**What you have to do**
When you reach the line that contains "Hok) Hlo Ho" in the data below, start reproducing lines exactly, and stop after the line that contains "by rewrite decide_True by (unfold within; lia).".

BEGIN Supplied material

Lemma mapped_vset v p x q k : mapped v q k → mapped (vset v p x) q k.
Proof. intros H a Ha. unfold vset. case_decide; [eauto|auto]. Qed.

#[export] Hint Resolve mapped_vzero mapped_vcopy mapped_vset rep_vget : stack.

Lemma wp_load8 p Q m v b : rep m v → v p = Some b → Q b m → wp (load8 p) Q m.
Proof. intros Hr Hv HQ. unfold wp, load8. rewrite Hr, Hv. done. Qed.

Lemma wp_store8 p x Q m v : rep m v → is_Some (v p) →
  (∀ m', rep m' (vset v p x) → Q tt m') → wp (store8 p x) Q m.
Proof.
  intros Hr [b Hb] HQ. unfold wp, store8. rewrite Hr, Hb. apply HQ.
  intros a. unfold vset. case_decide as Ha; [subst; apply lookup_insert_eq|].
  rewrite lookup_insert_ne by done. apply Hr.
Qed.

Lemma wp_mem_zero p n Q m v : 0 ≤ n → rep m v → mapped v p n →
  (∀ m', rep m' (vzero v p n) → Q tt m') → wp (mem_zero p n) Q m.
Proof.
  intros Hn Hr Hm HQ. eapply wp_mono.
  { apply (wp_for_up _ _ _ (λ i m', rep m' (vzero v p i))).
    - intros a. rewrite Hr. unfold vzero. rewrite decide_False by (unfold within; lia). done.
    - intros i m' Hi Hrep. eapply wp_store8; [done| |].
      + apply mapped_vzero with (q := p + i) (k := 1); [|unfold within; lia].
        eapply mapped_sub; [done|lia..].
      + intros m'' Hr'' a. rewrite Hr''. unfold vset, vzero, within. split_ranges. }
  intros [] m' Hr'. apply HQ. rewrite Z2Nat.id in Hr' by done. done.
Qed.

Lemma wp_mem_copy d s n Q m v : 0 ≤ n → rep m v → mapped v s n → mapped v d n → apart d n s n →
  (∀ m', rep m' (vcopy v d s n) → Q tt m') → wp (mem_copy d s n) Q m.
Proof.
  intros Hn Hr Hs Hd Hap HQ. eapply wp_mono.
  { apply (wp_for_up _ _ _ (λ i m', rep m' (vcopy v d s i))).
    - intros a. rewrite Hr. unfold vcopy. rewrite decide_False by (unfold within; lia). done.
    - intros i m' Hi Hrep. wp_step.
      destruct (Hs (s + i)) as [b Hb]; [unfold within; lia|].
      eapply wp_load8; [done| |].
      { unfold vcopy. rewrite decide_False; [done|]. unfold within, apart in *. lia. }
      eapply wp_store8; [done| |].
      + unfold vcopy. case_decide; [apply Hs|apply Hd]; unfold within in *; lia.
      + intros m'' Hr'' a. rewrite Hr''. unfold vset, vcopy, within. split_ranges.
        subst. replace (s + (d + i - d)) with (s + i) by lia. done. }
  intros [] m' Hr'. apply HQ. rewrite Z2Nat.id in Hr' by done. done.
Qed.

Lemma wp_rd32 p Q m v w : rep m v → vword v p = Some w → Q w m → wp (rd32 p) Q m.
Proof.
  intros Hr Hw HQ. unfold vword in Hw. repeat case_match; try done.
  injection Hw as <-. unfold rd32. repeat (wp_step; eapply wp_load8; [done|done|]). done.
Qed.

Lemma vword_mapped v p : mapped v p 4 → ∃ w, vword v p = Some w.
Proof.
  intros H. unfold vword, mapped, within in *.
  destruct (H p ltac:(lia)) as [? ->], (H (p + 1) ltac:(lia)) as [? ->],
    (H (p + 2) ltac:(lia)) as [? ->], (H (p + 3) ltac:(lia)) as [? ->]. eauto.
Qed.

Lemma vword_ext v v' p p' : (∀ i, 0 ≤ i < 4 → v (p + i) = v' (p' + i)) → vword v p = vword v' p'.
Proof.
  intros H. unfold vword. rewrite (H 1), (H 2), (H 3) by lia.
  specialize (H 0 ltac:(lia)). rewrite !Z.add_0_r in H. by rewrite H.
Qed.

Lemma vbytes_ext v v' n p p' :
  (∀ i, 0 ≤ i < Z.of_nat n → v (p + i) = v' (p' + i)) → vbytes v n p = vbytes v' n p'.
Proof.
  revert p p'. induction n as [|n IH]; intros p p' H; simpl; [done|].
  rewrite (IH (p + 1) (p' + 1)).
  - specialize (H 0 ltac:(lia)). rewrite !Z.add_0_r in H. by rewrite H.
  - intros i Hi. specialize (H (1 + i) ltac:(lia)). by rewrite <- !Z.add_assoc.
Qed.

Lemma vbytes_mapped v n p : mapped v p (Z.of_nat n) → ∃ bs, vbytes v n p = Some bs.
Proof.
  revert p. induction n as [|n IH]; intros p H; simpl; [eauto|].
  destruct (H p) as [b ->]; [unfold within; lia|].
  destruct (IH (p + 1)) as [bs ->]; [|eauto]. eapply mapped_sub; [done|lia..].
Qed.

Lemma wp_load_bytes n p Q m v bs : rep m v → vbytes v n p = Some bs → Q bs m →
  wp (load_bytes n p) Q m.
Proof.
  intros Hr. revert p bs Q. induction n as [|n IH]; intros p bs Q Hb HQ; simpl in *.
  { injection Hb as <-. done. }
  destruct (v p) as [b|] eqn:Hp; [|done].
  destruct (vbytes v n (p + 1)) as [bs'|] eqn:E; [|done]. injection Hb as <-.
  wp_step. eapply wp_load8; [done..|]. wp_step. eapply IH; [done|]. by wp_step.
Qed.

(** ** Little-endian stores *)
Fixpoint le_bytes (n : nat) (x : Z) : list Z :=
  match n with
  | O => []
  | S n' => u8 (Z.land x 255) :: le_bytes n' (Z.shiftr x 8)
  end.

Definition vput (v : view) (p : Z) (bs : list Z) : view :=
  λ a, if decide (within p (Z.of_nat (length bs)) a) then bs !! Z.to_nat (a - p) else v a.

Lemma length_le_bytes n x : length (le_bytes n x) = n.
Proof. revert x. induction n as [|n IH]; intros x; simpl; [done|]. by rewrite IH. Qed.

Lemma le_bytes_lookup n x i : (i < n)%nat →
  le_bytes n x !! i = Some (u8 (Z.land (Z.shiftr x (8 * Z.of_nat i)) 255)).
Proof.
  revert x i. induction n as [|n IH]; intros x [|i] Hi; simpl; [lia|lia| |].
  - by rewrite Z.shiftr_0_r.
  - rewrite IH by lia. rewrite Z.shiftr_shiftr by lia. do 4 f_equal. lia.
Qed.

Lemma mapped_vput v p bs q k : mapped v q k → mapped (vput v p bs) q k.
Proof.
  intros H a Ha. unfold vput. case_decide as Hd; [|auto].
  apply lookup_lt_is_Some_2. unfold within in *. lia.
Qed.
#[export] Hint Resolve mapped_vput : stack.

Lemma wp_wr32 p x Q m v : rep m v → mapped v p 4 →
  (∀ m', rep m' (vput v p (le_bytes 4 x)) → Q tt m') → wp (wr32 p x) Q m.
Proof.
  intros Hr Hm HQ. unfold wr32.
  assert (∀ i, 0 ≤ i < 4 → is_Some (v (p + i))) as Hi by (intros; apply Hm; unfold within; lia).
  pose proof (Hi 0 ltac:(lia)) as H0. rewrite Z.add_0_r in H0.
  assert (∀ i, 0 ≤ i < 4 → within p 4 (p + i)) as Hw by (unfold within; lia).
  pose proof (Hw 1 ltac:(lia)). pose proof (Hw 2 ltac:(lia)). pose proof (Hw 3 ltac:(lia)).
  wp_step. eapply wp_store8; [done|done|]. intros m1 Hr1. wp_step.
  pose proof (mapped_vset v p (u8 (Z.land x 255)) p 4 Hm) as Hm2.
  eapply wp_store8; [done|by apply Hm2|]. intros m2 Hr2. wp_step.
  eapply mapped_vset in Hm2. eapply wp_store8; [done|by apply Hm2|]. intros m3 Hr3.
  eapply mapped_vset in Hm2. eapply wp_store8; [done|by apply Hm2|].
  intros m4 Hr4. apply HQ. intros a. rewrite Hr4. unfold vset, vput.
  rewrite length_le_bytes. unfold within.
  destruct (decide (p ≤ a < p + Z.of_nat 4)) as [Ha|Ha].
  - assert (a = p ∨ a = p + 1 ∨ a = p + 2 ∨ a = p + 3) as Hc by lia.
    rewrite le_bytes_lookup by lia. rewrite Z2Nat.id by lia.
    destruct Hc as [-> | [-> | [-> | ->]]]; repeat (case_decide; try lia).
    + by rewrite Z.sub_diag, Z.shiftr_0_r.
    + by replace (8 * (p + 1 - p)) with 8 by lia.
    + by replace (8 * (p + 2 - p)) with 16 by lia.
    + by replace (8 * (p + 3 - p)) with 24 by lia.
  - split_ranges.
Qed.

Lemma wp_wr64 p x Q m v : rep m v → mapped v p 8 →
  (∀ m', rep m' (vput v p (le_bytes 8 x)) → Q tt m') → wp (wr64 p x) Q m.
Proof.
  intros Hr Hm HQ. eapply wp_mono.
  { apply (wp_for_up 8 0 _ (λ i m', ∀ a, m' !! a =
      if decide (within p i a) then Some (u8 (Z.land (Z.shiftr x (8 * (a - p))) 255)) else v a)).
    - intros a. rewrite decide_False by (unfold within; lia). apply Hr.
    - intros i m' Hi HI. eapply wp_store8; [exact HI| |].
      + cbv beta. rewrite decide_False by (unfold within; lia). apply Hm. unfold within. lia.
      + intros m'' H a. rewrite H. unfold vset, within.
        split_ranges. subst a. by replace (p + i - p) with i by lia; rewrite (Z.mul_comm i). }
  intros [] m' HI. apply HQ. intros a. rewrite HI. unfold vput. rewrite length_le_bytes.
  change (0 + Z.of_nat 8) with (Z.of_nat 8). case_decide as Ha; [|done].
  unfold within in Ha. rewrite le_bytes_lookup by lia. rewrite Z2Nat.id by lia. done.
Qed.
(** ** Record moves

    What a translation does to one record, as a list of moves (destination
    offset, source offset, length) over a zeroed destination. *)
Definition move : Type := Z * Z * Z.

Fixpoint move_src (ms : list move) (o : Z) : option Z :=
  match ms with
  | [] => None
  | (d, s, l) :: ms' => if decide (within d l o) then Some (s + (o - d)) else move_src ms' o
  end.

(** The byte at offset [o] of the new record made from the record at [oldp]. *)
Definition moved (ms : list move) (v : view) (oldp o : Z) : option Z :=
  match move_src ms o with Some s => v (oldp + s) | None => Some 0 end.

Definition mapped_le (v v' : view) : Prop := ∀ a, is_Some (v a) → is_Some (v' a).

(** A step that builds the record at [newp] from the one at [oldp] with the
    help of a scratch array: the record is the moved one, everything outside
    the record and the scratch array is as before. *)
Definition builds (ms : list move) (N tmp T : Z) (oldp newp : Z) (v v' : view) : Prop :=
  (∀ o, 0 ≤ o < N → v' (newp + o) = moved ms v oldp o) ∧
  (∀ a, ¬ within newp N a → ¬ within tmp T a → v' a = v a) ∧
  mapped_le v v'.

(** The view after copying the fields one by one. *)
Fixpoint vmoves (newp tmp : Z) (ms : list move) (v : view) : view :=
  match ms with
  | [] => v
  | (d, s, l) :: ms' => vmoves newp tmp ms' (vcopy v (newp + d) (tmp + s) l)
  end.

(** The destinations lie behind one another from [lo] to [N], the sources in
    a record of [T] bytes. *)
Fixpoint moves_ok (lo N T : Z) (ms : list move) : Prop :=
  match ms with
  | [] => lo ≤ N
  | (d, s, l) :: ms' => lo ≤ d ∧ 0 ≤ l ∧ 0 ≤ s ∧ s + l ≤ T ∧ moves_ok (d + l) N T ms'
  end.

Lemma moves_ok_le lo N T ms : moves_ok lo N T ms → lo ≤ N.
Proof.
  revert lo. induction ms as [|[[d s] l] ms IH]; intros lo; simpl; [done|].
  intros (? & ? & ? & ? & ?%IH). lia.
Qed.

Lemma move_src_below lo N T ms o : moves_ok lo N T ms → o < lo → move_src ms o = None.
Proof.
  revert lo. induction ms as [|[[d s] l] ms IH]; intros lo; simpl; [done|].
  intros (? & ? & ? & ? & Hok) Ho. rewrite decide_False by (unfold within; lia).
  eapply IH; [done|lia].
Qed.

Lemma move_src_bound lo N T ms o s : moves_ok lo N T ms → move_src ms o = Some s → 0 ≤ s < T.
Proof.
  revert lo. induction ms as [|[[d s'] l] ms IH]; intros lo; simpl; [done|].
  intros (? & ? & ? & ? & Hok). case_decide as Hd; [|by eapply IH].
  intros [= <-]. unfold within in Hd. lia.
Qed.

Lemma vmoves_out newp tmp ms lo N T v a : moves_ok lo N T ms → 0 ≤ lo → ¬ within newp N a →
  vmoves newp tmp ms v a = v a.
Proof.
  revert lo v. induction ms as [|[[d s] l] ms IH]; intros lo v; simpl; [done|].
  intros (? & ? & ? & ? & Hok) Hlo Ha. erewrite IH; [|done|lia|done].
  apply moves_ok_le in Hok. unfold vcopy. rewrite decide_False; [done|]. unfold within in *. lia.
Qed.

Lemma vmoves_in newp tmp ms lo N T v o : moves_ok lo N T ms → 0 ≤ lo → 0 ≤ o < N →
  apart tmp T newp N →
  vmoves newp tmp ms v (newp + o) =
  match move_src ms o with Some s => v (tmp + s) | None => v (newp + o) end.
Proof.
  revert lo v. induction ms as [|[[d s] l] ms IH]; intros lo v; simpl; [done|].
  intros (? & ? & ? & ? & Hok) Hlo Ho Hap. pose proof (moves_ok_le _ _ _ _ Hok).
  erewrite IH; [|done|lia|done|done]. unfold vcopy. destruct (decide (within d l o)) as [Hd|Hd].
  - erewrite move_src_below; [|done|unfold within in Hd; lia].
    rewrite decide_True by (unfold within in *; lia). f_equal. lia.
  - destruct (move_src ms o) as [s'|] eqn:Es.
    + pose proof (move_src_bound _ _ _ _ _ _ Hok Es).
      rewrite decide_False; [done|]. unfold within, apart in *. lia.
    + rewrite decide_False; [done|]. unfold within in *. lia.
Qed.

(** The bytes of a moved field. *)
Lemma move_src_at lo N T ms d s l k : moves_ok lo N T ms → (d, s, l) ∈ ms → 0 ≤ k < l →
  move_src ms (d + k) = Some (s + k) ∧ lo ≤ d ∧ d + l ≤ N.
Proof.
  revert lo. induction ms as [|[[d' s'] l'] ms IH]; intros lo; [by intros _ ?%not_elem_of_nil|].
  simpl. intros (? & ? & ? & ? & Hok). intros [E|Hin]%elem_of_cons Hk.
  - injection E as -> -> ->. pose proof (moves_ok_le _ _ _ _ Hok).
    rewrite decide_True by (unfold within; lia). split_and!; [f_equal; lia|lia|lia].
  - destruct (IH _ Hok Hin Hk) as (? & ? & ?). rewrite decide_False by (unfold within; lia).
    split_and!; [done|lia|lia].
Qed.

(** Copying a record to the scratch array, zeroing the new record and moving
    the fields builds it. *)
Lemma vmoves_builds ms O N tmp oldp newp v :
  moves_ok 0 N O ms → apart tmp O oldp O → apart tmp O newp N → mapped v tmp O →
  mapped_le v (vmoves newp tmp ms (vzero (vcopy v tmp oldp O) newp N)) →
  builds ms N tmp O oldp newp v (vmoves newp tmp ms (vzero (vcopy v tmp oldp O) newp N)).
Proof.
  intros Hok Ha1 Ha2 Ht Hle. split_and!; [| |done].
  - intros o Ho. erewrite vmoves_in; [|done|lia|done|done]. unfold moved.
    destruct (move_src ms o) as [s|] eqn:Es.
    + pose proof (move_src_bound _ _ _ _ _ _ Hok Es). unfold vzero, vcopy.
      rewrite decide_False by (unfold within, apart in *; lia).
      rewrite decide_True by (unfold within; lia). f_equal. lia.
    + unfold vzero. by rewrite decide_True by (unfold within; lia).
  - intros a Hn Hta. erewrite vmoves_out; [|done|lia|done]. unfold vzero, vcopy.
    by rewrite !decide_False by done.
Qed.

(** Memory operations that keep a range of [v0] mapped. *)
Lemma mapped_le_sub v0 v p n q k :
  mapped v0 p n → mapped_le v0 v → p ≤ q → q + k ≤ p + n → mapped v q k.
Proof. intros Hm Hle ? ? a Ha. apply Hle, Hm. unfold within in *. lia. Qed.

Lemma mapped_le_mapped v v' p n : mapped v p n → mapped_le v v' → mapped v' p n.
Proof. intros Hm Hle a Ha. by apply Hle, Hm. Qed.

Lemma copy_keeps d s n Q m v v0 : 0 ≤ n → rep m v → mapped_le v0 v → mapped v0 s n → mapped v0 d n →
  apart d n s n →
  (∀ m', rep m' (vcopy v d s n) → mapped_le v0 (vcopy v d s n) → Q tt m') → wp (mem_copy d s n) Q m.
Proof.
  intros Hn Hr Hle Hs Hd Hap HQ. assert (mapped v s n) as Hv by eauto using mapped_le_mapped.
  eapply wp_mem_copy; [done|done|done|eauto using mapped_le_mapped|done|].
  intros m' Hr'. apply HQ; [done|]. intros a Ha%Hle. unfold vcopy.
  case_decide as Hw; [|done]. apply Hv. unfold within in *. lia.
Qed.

END Supplied material

**Result below**
  intros (? & ? & ? & ? & Hok) Hlo Ho Hap. pose proof (moves_ok_le _ _ _ _ Hok).
  erewrite IH; [|done|lia|done|done]. unfold vcopy. destruct (decide (within d l o)) as [Hd|Hd].
  - erewrite move_src_below; [|done|unfold within in Hd; lia].
    rewrite decide_True by (unfold within in *; lia). f_equal. lia.
  - destruct (move_src ms o) as [s'|] eqn:Es.
    + pose proof (move_src_bound _ _ _ _ _ _ Hok Es).
      rewrite decide_False; [done|]. unfold within, apart in *. lia.
    + rewrite decide_False; [done|]. unfold within in *. lia.
Qed.

(** The bytes of a moved field. *)
Lemma move_src_at lo N T ms d s l k : moves_ok lo N T ms → (d, s, l) ∈ ms → 0 ≤ k < l →
  move_src ms (d + k) = Some (s + k) ∧ lo ≤ d ∧ d + l ≤ N.
Proof.
  revert lo. induction ms as [|[[d' s'] l'] ms IH]; intros lo; [by intros _ ?%not_elem_of_nil|].
  simpl. intros (? & ? & ? & ? & Hok). intros [E|Hin]%elem_of_cons Hk.
  - injection E as -> -> ->. pose proof (moves_ok_le _ _ _ _ Hok).
    rewrite decide_True by (unfold within; lia). split_and!; [f_equal; lia|lia|lia].
  - destruct (IH _ Hok Hin Hk) as (? & ? & ?). rewrite decide_False by (unfold within; lia).
    split_and!; [done|lia|lia].
Qed.

(** Copying a record to the scratch array, zeroing the new record and moving
    the fields builds it. *)
Lemma vmoves_builds ms O N tmp oldp newp v :
  moves_ok 0 N O ms → apart tmp O oldp O → apart tmp O newp N → mapped v tmp O →
  mapped_le v (vmoves newp tmp ms (vzero (vcopy v tmp oldp O) newp N)) →
  builds ms N tmp O oldp newp v (vmoves newp tmp ms (vzero (vcopy v tmp oldp O) newp N)).
Proof.
  intros Hok Ha1 Ha2 Ht Hle. split_and!; [| |done].
  - intros o Ho. erewrite vmoves_in; [|done|lia|done|done]. unfold moved.
    destruct (move_src ms o) as [s|] eqn:Es.
    + pose proof (move_src_bound _ _ _ _ _ _ Hok Es). unfold vzero, vcopy.
      rewrite decide_False by (unfold within, apart in *; lia).
      rewrite decide_True by (unfold within; lia). f_equal. lia.
    + unfold vzero. by rewrite decide_True by (unfold within; lia).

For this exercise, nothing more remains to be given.